(Data excerpts)
════

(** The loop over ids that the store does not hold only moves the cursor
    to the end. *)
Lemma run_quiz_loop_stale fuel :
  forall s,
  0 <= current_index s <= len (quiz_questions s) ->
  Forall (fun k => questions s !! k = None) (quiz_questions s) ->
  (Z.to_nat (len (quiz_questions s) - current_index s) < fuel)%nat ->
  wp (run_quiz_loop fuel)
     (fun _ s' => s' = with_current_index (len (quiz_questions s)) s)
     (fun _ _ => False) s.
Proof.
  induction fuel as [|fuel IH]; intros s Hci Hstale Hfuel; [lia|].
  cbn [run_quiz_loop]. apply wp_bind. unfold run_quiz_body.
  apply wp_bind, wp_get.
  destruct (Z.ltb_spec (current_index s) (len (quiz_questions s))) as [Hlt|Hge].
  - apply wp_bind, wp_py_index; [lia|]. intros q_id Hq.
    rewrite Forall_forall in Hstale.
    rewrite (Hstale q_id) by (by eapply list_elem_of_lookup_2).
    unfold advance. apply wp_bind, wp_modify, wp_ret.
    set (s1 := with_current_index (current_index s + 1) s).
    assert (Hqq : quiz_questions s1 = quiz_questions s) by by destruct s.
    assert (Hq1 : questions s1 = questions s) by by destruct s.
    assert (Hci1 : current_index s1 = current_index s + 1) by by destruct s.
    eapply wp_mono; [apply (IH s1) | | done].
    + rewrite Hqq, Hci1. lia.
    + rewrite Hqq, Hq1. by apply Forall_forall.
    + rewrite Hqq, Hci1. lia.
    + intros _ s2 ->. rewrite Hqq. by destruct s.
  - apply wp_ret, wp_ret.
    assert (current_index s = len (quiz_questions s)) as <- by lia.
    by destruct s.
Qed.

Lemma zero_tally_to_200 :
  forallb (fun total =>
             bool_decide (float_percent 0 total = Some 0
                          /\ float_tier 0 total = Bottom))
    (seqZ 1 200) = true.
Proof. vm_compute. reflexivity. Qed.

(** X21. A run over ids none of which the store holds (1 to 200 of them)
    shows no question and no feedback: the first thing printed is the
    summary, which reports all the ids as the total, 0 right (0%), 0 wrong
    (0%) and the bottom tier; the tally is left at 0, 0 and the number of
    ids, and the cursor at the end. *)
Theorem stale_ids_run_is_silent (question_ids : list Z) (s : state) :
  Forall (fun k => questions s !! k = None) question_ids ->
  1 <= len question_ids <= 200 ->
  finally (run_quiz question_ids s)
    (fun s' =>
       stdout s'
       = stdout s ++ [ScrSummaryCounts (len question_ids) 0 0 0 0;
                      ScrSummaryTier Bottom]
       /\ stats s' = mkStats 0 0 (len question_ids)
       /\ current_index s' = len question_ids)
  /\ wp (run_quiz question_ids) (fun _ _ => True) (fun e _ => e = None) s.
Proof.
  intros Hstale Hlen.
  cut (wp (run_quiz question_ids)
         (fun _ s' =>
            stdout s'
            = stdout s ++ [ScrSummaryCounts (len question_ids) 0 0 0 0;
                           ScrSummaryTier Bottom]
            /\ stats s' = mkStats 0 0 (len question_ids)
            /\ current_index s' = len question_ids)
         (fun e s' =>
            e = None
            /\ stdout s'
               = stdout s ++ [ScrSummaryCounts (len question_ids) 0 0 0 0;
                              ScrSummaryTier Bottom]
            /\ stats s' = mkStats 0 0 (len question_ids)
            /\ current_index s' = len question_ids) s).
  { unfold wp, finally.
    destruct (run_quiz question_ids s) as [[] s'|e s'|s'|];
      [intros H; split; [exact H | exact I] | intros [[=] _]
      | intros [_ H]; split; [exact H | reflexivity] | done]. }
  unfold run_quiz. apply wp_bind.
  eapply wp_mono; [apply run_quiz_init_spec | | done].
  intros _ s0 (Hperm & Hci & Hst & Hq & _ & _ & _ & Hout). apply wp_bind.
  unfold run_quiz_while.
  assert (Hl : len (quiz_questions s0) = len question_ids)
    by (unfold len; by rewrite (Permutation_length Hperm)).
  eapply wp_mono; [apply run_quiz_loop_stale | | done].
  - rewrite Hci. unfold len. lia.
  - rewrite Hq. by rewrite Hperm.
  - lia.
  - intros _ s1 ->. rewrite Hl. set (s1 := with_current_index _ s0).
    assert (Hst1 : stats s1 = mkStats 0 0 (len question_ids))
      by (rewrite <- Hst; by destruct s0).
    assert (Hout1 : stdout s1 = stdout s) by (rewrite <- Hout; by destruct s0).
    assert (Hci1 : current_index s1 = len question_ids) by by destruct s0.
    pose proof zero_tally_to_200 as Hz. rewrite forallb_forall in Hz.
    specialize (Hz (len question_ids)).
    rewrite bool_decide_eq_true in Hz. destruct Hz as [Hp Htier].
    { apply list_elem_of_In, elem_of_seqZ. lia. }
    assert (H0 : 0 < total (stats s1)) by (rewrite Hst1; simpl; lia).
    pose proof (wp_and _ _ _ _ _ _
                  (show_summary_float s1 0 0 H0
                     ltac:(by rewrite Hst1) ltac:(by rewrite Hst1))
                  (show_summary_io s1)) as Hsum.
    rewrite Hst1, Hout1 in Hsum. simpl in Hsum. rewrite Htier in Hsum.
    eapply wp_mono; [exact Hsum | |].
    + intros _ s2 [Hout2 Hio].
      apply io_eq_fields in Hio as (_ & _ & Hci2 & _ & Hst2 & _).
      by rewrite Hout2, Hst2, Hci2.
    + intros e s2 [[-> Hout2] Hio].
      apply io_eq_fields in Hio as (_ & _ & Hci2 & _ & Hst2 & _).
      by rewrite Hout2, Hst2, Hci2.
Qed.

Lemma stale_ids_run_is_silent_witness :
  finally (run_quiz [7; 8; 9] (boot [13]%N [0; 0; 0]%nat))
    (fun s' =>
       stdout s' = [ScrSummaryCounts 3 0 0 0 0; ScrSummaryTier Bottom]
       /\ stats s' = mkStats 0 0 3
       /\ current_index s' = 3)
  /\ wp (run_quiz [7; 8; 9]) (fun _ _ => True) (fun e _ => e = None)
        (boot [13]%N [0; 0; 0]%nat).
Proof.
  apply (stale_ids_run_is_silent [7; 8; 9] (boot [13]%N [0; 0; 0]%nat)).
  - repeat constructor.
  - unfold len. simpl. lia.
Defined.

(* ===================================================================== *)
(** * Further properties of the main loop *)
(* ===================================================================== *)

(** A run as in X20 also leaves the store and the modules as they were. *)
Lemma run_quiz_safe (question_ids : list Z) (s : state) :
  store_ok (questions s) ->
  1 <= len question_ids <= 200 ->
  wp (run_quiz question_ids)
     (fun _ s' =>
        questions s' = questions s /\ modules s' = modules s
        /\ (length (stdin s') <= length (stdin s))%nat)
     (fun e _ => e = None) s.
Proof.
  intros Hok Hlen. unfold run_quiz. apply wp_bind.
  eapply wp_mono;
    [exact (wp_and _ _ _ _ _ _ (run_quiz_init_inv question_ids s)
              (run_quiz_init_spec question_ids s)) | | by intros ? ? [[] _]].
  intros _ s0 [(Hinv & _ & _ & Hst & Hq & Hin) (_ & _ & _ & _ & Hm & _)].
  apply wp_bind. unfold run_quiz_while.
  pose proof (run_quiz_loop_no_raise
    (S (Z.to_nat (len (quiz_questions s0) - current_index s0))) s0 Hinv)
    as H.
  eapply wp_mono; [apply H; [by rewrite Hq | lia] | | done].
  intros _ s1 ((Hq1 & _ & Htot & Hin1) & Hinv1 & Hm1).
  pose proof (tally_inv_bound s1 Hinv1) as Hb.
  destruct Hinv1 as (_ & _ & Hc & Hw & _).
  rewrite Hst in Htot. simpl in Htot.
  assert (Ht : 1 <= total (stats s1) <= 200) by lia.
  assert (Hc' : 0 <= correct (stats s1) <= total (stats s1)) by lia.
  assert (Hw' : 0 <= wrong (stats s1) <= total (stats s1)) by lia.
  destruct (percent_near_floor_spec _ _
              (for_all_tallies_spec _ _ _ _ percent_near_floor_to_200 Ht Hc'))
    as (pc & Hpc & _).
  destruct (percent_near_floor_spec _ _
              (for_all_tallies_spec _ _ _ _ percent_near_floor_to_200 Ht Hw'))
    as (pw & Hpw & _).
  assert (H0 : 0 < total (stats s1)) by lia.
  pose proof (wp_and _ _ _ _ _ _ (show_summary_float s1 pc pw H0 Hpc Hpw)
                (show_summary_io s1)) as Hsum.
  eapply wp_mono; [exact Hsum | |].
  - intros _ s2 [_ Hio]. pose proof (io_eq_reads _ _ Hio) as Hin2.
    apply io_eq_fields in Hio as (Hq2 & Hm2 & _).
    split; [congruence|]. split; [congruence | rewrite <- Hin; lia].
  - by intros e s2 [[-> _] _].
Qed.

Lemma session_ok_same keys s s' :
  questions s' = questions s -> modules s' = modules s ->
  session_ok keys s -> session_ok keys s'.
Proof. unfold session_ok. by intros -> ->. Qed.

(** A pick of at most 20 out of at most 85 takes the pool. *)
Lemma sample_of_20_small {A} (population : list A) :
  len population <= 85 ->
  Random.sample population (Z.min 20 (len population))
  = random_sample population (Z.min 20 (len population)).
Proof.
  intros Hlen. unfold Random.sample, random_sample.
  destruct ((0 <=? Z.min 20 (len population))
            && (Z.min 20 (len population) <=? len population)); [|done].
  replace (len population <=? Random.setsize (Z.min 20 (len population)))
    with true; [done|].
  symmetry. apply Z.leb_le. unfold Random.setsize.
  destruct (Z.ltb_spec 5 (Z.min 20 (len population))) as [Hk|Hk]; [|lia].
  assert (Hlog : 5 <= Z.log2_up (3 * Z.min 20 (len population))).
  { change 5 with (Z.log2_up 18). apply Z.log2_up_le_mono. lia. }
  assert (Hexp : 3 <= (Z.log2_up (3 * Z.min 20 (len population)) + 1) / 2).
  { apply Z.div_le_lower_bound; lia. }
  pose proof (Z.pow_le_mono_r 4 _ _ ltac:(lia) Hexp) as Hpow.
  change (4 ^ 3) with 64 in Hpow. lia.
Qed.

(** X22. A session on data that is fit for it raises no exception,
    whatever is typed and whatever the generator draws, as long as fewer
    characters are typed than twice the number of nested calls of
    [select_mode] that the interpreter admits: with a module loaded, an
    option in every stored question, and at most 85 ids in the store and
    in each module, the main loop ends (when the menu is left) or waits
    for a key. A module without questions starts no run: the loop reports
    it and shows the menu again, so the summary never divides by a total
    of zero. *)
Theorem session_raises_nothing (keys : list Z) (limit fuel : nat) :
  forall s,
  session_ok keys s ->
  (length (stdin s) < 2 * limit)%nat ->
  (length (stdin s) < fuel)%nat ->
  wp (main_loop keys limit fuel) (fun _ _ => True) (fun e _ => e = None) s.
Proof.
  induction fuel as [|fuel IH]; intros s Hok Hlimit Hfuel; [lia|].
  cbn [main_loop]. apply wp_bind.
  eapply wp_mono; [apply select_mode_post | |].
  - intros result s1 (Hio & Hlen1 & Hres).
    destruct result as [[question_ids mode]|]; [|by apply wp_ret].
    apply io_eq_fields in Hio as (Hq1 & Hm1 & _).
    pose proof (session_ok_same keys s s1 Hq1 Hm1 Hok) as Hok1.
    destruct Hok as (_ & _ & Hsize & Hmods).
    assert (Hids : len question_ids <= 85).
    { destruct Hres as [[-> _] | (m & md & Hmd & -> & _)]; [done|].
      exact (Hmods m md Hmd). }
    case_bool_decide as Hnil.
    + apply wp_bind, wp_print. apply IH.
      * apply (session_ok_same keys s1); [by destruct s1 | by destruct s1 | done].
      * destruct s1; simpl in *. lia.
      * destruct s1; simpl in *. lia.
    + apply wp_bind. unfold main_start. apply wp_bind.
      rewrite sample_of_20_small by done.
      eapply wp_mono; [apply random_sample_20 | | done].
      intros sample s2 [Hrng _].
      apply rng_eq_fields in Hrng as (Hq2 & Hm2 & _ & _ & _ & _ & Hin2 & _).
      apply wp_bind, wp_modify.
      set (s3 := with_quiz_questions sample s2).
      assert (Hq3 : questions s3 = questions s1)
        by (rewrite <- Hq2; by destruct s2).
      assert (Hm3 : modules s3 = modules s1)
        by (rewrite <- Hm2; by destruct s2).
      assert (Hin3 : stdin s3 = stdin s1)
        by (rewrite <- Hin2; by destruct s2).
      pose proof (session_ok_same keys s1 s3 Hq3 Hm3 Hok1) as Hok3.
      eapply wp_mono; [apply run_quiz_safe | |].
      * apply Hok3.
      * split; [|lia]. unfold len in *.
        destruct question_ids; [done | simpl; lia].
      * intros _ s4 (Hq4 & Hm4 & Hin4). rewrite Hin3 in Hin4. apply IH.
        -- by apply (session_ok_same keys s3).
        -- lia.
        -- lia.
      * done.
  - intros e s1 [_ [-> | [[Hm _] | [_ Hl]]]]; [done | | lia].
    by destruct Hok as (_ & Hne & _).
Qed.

════

§ TASK TO CARRY OUT
Quote only the lines from the one containing "- intros result s1 (Hio & Hlen1 & Hres)." through the final line of the records, with both ends included.

§ OUTPUT BELOW
  - intros result s1 (Hio & Hlen1 & Hres).
    destruct result as [[question_ids mode]|]; [|by apply wp_ret].
    apply io_eq_fields in Hio as (Hq1 & Hm1 & _).
    pose proof (session_ok_same keys s s1 Hq1 Hm1 Hok) as Hok1.
    destruct Hok as (_ & _ & Hsize & Hmods).
    assert (Hids : len question_ids <= 85).
    { destruct Hres as [[-> _] | (m & md & Hmd & -> & _)]; [done|].
      exact (Hmods m md Hmd). }
    case_bool_decide as Hnil.
    + apply wp_bind, wp_print. apply IH.
      * apply (session_ok_same keys s1); [by destruct s1 | by destruct s1 | done].
      * destruct s1; simpl in *. lia.
      * destruct s1; simpl in *. lia.
    + apply wp_bind. unfold main_start. apply wp_bind.
      rewrite sample_of_20_small by done.
      eapply wp_mono; [apply random_sample_20 | | done].
      intros sample s2 [Hrng _].
      apply rng_eq_fields in Hrng as (Hq2 & Hm2 & _ & _ & _ & _ & Hin2 & _).
      apply wp_bind, wp_modify.
      set (s3 := with_quiz_questions sample s2).
      assert (Hq3 : questions s3 = questions s1)
        by (rewrite <- Hq2; by destruct s2).
      assert (Hm3 : modules s3 = modules s1)
        by (rewrite <- Hm2; by destruct s2).
      assert (Hin3 : stdin s3 = stdin s1)
        by (rewrite <- Hin2; by destruct s2).
      pose proof (session_ok_same keys s1 s3 Hq3 Hm3 Hok1) as Hok3.
      eapply wp_mono; [apply run_quiz_safe | |].
      * apply Hok3.
      * split; [|lia]. unfold len in *.
        destruct question_ids; [done | simpl; lia].
      * intros _ s4 (Hq4 & Hm4 & Hin4). rewrite Hin3 in Hin4. apply IH.
        -- by apply (session_ok_same keys s3).
        -- lia.
        -- lia.
      * done.
  - intros e s1 [_ [-> | [[Hm _] | [_ Hl]]]]; [done | | lia].
    by destruct Hok as (_ & Hne & _).
Qed.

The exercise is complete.